As Urooj explains: “Working on this platform showed me and other survivors that we are not alone; that our experiences aren’t really all that ‘otherworldly and unbelievable’; that we are not really ‘going crazy’ when we start remembering these things; and that, ‘forgetting about it’, as we are asked to do by both our abusers and other people who might in their heads mean well, is not a healthy response to our trauma. As such, through Laalteyn, we are also attempting to educate supporters of survivors on what healthy and supportive responses are supposed to be like and how to be good allies without minimising survivors’ trauma or stifling their voices.”
Keeping this goal in mind, as well as the issues that she faced as a woman professional and activist, Urooj actively kept pursuing her own capacity building with an aspiration to help individuals with similar experiences.

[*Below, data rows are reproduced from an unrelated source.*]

(* ===== verification/Conn.v ===== *)
(** * Connections: framing and transmission (c_util.c, c_util.h, mul_events.h)

    The receive loops cut the byte stream of a connection into messages; the
    send loops drain a queue of buffers into a socket that may take only a part of
    what it is offered.  The socket is a parameter of each step: for receiving, the
    chunks of bytes that successive calls of [recv] can return (an empty chunk is the end of the
    stream), for sending, the results of the successive calls. *)
From stdpp Require Import base list.
From Stdlib Require Import ZArith Lia.
From S2P Require Import Prelude Bytes Cbuf.
#[local] Open Scope Z_scope.

Module Conn.
Export Bytes Cbuf.

Record conn := mk_conn {
  conn_cbuf : option cbuf; tx_q : cbuf_head; is_sock : bool; ssl : bool; dead : bool;
  rx_pkts : Z; tx_pkts : Z; tx_err : Z; rd_blk_on_wr : bool; wr_blk_on_rd : bool }.

Definition set_tx_q (q : cbuf_head) (c : conn) : conn :=
  mk_conn (conn_cbuf c) q (is_sock c) (ssl c) (dead c) (rx_pkts c) (tx_pkts c) (tx_err c)
    (rd_blk_on_wr c) (wr_blk_on_rd c).
Definition set_cbuf (b : option cbuf) (c : conn) : conn :=
  mk_conn b (tx_q c) (is_sock c) (ssl c) (dead c) (rx_pkts c) (tx_pkts c) (tx_err c)
    (rd_blk_on_wr c) (wr_blk_on_rd c).
Definition set_dead (d : bool) (c : conn) : conn :=
  mk_conn (conn_cbuf c) (tx_q c) (is_sock c) (ssl c) d (rx_pkts c) (tx_pkts c) (tx_err c)
    (rd_blk_on_wr c) (wr_blk_on_rd c).
Definition inc_tx_pkts (c : conn) : conn :=
  mk_conn (conn_cbuf c) (tx_q c) (is_sock c) (ssl c) (dead c) (rx_pkts c) (u32 (tx_pkts c + 1)) (tx_err c)
    (rd_blk_on_wr c) (wr_blk_on_rd c).
Definition inc_tx_err (c : conn) : conn :=
  mk_conn (conn_cbuf c) (tx_q c) (is_sock c) (ssl c) (dead c) (rx_pkts c) (tx_pkts c) (u32 (tx_err c + 1))
    (rd_blk_on_wr c) (wr_blk_on_rd c).
Definition inc_rx_pkts (c : conn) : conn :=
  mk_conn (conn_cbuf c) (tx_q c) (is_sock c) (ssl c) (dead c) (u32 (rx_pkts c + 1)) (tx_pkts c) (tx_err c)
    (rd_blk_on_wr c) (wr_blk_on_rd c).
Definition set_rd_blk (v : bool) (c : conn) : conn :=
  mk_conn (conn_cbuf c) (tx_q c) (is_sock c) (ssl c) (dead c) (rx_pkts c) (tx_pkts c) (tx_err c)
    v (wr_blk_on_rd c).
Definition set_wr_blk (v : bool) (c : conn) : conn :=
  mk_conn (conn_cbuf c) (tx_q c) (is_sock c) (ssl c) (dead c) (rx_pkts c) (tx_pkts c) (tx_err c)
    (rd_blk_on_wr c) v.

(** ** OpenFlow headers (mul_of_msg.h) *)

Definition OFP_MAX_PAYLOAD : Z := 65536.
Definition OFP_MAX_TYPE : Z := 255.

Definition byte_at (h : list Z) (i : nat) : Z := nth i h 0.
Definition of_get_data_len (h : list Z) : Z := ntohs (le_val (take 2 (drop 2 h))).
Definition __of_hdr_valid (h : list Z) (len : Z) : bool :=
  (len <=? OFP_MAX_PAYLOAD) &&
  ((byte_at h 0 =? 1) || (byte_at h 0 =? 4) || (byte_at h 0 =? 5)) &&
  (byte_at h 1 <? OFP_MAX_TYPE).
Definition of_hdr_valid (h : list Z) : bool := __of_hdr_valid h (of_get_data_len h).

(** ** Receiving *)

Section READ.
Context (malloc : nat -> list Z).
Context (get_data_len : list Z -> Z) (validate_hdr : list Z -> bool).
Context (hdr_sz rcv_buf_sz : Z).

Inductive rx := RxErr | RxEof | RxGot (bs : list Z).

(** [recv] with room for [room] bytes; without a chunk it would block. *)
Definition recv (q : list (list Z)) (room : Z) : rx * list (list Z) :=
  match q with
  | [] => (RxErr, [])
  | [] :: q => (RxEof, q)
  | c :: q =>
      if Z.of_nat (length c) <=? room then (RxGot c, q)
      else (RxGot (take (Z.to_nat room) c), drop (Z.to_nat room) c :: q)
  end.

(** The inner loop: messages complete in the buffer are handed to [proc_msg],
    whose calls are recorded; [false] is a corrupted header. *)
Fixpoint proc_loop (fuel : nat) (b : cbuf) (out : list (list Z)) : option (cbuf * list (list Z) * bool) :=
  match fuel with
  | O => None
  | S fuel =>
      if (hdr_sz <=? blen b) && (u64 (get_data_len (content b)) <=? blen b) then
        if negb (validate_hdr (content b)) then Some (b, out, false)
        else
          let l := u64 (get_data_len (content b)) in
          let curr_b := take (Z.to_nat l) (content b) in
          b ← cbuf_pull b l;
          proc_loop fuel b (out ++ [curr_b])
      else Some (b, out, true)
  end.

(** Result: return value, buffer kept in the connection, chunks not received,
    messages processed. *)
Fixpoint read_loop (fuel : nat) (sock : bool) (loop_cnt : Z) (b : cbuf) (q out : list (list Z))
  : option (Z * cbuf * list (list Z) * list (list Z)) :=
  match fuel with
  | O => None
  | S fuel =>
      b ← (if cbuf_tailroom b =? 0 then cbuf_realloc_tailroom malloc b rcv_buf_sz else Some b);
      let loop_cnt := loop_cnt + 1 in
      let '(r, q) := if sock && (100 <=? loop_cnt) then (RxErr, q) else recv q (cbuf_tailroom b) in
      match r with
      | RxErr => Some (-1, b, q, out)
      | RxEof => Some (0, b, q, out)
      | RxGot bs =>
          b ← mem_wr b (tail b) bs;
          b ← cbuf_put b (Z.of_nat (length bs));
          '(b, out, ok) ← proc_loop (S (Z.to_nat (blen b))) b out;
          if negb ok then Some (0, b, q, out)
          else read_loop fuel sock loop_cnt b q out
      end
  end.

Definition c_socket_read_nonblock_loop (c : conn) (q : list (list Z))
  : option (Z * conn * list (list Z) * list (list Z)) :=
  let b := match conn_cbuf c with None => alloc_cbuf malloc rcv_buf_sz | Some b => b end in
  '(ret, b, q, out) ← read_loop (S (S (length (concat q)))) (is_sock c) 0 b q [];
  Some (ret, set_cbuf (Some b) c, q, out).

(** One message at a time, blocking.  [MSG_WAITALL] may still return less. *)
Fixpoint chunk_loop (fuel : nat) (b : cbuf) (rem : Z) (q : list (list Z))
  : option (Z * cbuf * list (list Z)) :=
  match fuel with
  | O => None
  | S fuel =>
      b ← (if cbuf_tailroom b <? rem then cbuf_realloc_tailroom malloc b rem else Some b);
      match recv q rem with
      | (RxErr, q) => Some (-1, b, q)
      | (RxEof, q) => Some (0, b, q)
      | (RxGot bs, q) =>
          b ← mem_wr b (tail b) bs;
          b ← cbuf_put b (Z.of_nat (length bs));
          let rem := rem - Z.of_nat (length bs) in
          if negb (rem =? 0) then chunk_loop fuel b rem q else Some (1, b, q)
      end
  end.

(** The return value is [tot_rcv_sz] on success. *)
Definition c_socket_read_chunk_loop (b : cbuf) (tot_rcv_sz : Z) (q : list (list Z))
  : option (Z * cbuf * list (list Z)) :=
  '(ret, b, q) ← chunk_loop (S (length (concat q))) b tot_rcv_sz q;
  Some (if ret =? 1 then tot_rcv_sz else ret, b, q).

Definition c_socket_read_block_loop (c : conn) (q : list (list Z))
  : option (Z * conn * list (list Z) * list (list Z)) :=
  '(rd_sz, b, q) ← c_socket_read_chunk_loop (alloc_cbuf malloc rcv_buf_sz) hdr_sz q;
  if rd_sz <=? 0 then Some (rd_sz, c, q, [])
  else
    let tot_need_rd := get_data_len (content b) in
    if tot_need_rd <? hdr_sz then Some (0, c, q, [])
    else if negb (validate_hdr (content b)) then Some (0, c, q, [])
    else
      '(rd_sz, b, q) ← (if negb (tot_need_rd - hdr_sz =? 0)
                        then c_socket_read_chunk_loop b (tot_need_rd - hdr_sz) q
                        else Some (rd_sz, b, q));
      if rd_sz <=? 0 then Some (rd_sz, c, q, [])
      else Some (blen b, inc_rx_pkts c, q, [content b]).

End READ.

(** ** Sending *)

(** The result of one call of [send], [write] or [SSL_write]: [TxSent n] with
    [0 < n], a zero result, or an error by what the code distinguishes. *)
Inductive tx :=
  | TxSent (n : Z) | TxZero | TxAgain | TxIntr | TxFail
  | TxWantRead | TxZeroReturn.

Section WRITE.
Context (malloc : nat -> list Z).

(** The end of both send loops. *)
Definition tx_out (c : conn) : option conn :=
  if negb (cbuf_list_queue_len (tx_q c) =? 0)
  then q ← cbuf_list_rm_inline_bufs malloc (tx_q c); Some (set_tx_q q c) else Some c.
Definition tx_sched (c : conn) : option conn :=
  q ← cbuf_list_rm_inline_bufs malloc (tx_q c); Some (set_tx_q q c).

(** A socket that takes [n] bytes takes at most the buffer, and reports 0 for
    an empty one. *)
Definition tx_result (e : tx) (buf : cbuf) : tx :=
  match e with
  | TxSent n => if Z.min n (blen buf) <=? 0 then TxZero else TxSent (Z.min n (blen buf))
  | _ => e
  end.

(** Nothing sent, try later. *)
Definition tx_again (c : conn) (wire : list Z) : option (Z * bool * conn * list Z) :=
  if wr_blk_on_rd c then c ← tx_out c; Some (0, false, c, wire)
  else c ← tx_sched (inc_tx_err c); Some (0, true, c, wire).

(** Result: error, whether [sched_tx] was called, the connection, the bytes
    given to the socket.  [TxWantRead] and [TxZeroReturn] occur only with SSL.
    A script that ends stands for a socket that blocks. *)
Fixpoint write_loop (script : list tx) (c : conn) (wire : list Z) : option (Z * bool * conn * list Z) :=
  match cbuf_list_dequeue (tx_q c) with
  | (None, _) => c ← tx_out c; Some (0, false, c, wire)
  | (Some buf, q) =>
      let c := set_tx_q q c in
      let requeue c := set_tx_q (cbuf_list_queue (tx_q c) buf) c in
      match script with
      | [] => tx_again (requeue c) wire
      | e :: script =>
          match tx_result e buf with
          | TxAgain | TxZero => tx_again (requeue c) wire
          | TxWantRead => c ← tx_out (requeue (set_wr_blk true c)); Some (0, false, c, wire)
          | TxZeroReturn => c ← tx_out (set_dead true c); Some (-1, false, c, wire)
          | TxIntr | TxFail =>
              if wr_blk_on_rd c then c ← tx_out (requeue c); Some (0, false, c, wire)
              else c ← tx_out (set_dead true (requeue c)); Some (-1, false, c, wire)
          | TxSent n =>
              let c := if rd_blk_on_wr c then set_rd_blk false c else c in
              let wire := wire ++ take (Z.to_nat n) (content buf) in
              if n <? blen buf then
                buf ← cbuf_pull buf n;
                c ← tx_sched (set_tx_q (cbuf_list_queue (tx_q c) buf) c); Some (0, true, c, wire)
              else write_loop script (inc_tx_pkts c) wire
          end
      end
  end.

Definition c_socket_write_nonblock_loop (script : list tx) (c : conn) : option (Z * bool * conn * list Z) :=
  if dead c then
    q ← cbuf_list_purge (tx_q c);
    c ← tx_out (set_tx_q q c); Some (-1, false, c, [])
  else if wr_blk_on_rd c then c ← tx_out c; Some (0, false, c, [])
  else write_loop script c [].

(** Dropping the buffers that a [writev] of [sent] bytes has taken. *)
Fixpoint sg_drop (l : list cbuf) (h : cbuf_head) (sent : Z) (c : conn) : option (conn * bool) :=
  match l with
  | [] => Some (set_tx_q h c, false)
  | buf :: r =>
      if sent =? 0 then Some (set_tx_q h c, false)
      else
        let h' := (cbuf_list_dequeue h).2 in
        if blen buf <=? sent then sg_drop r h' (sent - blen buf) (inc_tx_pkts c)
        else b ← cbuf_pull buf sent; Some (set_tx_q (cbuf_list_queue h' b) c, true)
  end.

Definition C_TX_BUF_SZ : nat := 1024.

Definition c_socket_write_nonblock_sg_loop (result : tx) (c : conn) : option (Z * bool * conn * list Z) :=
  if cbuf_list_queue_len (tx_q c) =? 0 then Some (0, false, c, [])
  else if dead c then
    q ← cbuf_list_purge (tx_q c);
    c ← tx_out (set_tx_q q c); Some (-1, false, c, [])
  else
    let iov := concat (map content (take C_TX_BUF_SZ (bufs (tx_q c)))) in
    match result with
    | TxZero | TxAgain => c ← tx_sched (inc_tx_err c); Some (0, true, c, [])
    | TxSent n =>
        r ← sg_drop (bufs (tx_q c)) (tx_q c) n c;
        c ← (if r.2 then tx_sched r.1 else tx_out r.1);
        Some (0, r.2 : bool, c, take (Z.to_nat n) iov)
    | _ => c ← tx_out (set_dead true c); Some (-1, false, c, [])
    end.

(** The front ends; [limit] is 1024 for [c_conn_tx] and [C_MUL_TX_BUF_SZ] for
    [c_thread_tx].  A buffer above the limit is dropped. *)
Definition c_conn_tx (script : list tx) (c : conn) (b : cbuf) : option (conn * list Z) :=
  if 1024 <? cbuf_list_queue_len (tx_q c) then Some (c, [])
  else
    '(_, _, c, wire) ← c_socket_write_nonblock_loop script (set_tx_q (cbuf_list_queue_tail (tx_q c) b) c);
    Some (c, wire).

Definition C_MUL_TX_BUF_SZ : Z := 20480.

Definition c_thread_tx (script : list tx) (c : conn) (b : cbuf) (only_q : bool) : option (conn * list Z) :=
  if C_MUL_TX_BUF_SZ <? cbuf_list_queue_len (tx_q c) then Some (c, [])
  else
    let c := set_tx_q (cbuf_list_queue_tail (tx_q c) b) c in
    if only_q then Some (c, [])
    else '(_, _, c, wire) ← c_socket_write_nonblock_loop script c; Some (c, wire).

End WRITE.

Definition C_MAX_TX_RETRIES : nat := 4.

(** [retries] is the number of retries left; [force_nblk] only selects which
    results are worth a retry.  Result: error, connection, bytes sent. *)
Fixpoint block_loop (retries : nat) (script : list tx) (force_nblk : bool) (c : conn) (buf : cbuf)
  (wire : list Z) : option (Z * conn * list Z) :=
  match script with
  | [] => Some (0, set_dead true (inc_tx_err c), wire)
  | e :: script =>
      match tx_result e buf with
      | TxSent n =>
          let wire := wire ++ take (Z.to_nat n) (content buf) in
          if n <? blen buf then
            buf ← cbuf_pull buf n;
            match retries with
            | O => Some (-1, inc_tx_err c, wire)
            | S r => block_loop r script force_nblk c buf wire
            end
          else Some (0, inc_tx_pkts c, wire)
      | r =>
          if match r with
             | TxIntr => true
             | TxZero | TxAgain => force_nblk
             | _ => false
             end
          then match retries with
               | O => Some (-1, inc_tx_err c, wire)
               | S r => block_loop r script force_nblk c buf wire
               end
          else Some (0, set_dead true (inc_tx_err c), wire)
      end
  end.

Definition __c_socket_write_block_loop (script : list tx) (c : conn) (buf : cbuf) (force_nblk : bool)
  : option (Z * conn * list Z) :=
  if dead c then Some (-1, c, [])
  else block_loop C_MAX_TX_RETRIES script force_nblk c buf [].

End Conn.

As a very active student of digital and physical security for human rights defenders, Urooj has proven to be a strong-willed individual determined to create meaning out of chaos, in the face of risks.
As a part of her self-determination, Urooj has actively helped human rights defenders, journalists and CSOs facing risks in her own capacity, and has also linked them with Bytes for All and other partner organisations.
Through the two booklets that Bytes for All produced on tech tips and how to report online abuse (Online Violence: Prevention, Reporting, and Remedy) and on abusive and invasive social media (Social Media Ethics and Etiquette), she passed this information on to people who expressed how happy they felt about the fact that there are measures that they can take themselves without being dependent on anyone else. They do not have to wait for resources and people who have contacts in higher places, and can actually seek help themselves, not just with Twitter or Facebook authorities themselves but also with higher authorities in Pakistan.
Currently, Urooj is helping Bytes for All to develop a security plan as part of the organisation’s capacity-development measures, and plans to deliver physical security trainings to human rights defenders and CSOs. “Bytes for All’s trainings not only helped me in my capacity building, it also improved my understanding on issues related to human rights and how technology can help minimise and end violence against women, which is rampant and increasing in our society. These trainings helped me transform into a new person, who is more happy, enthusiastic, productive and positive,” Urooj concludes.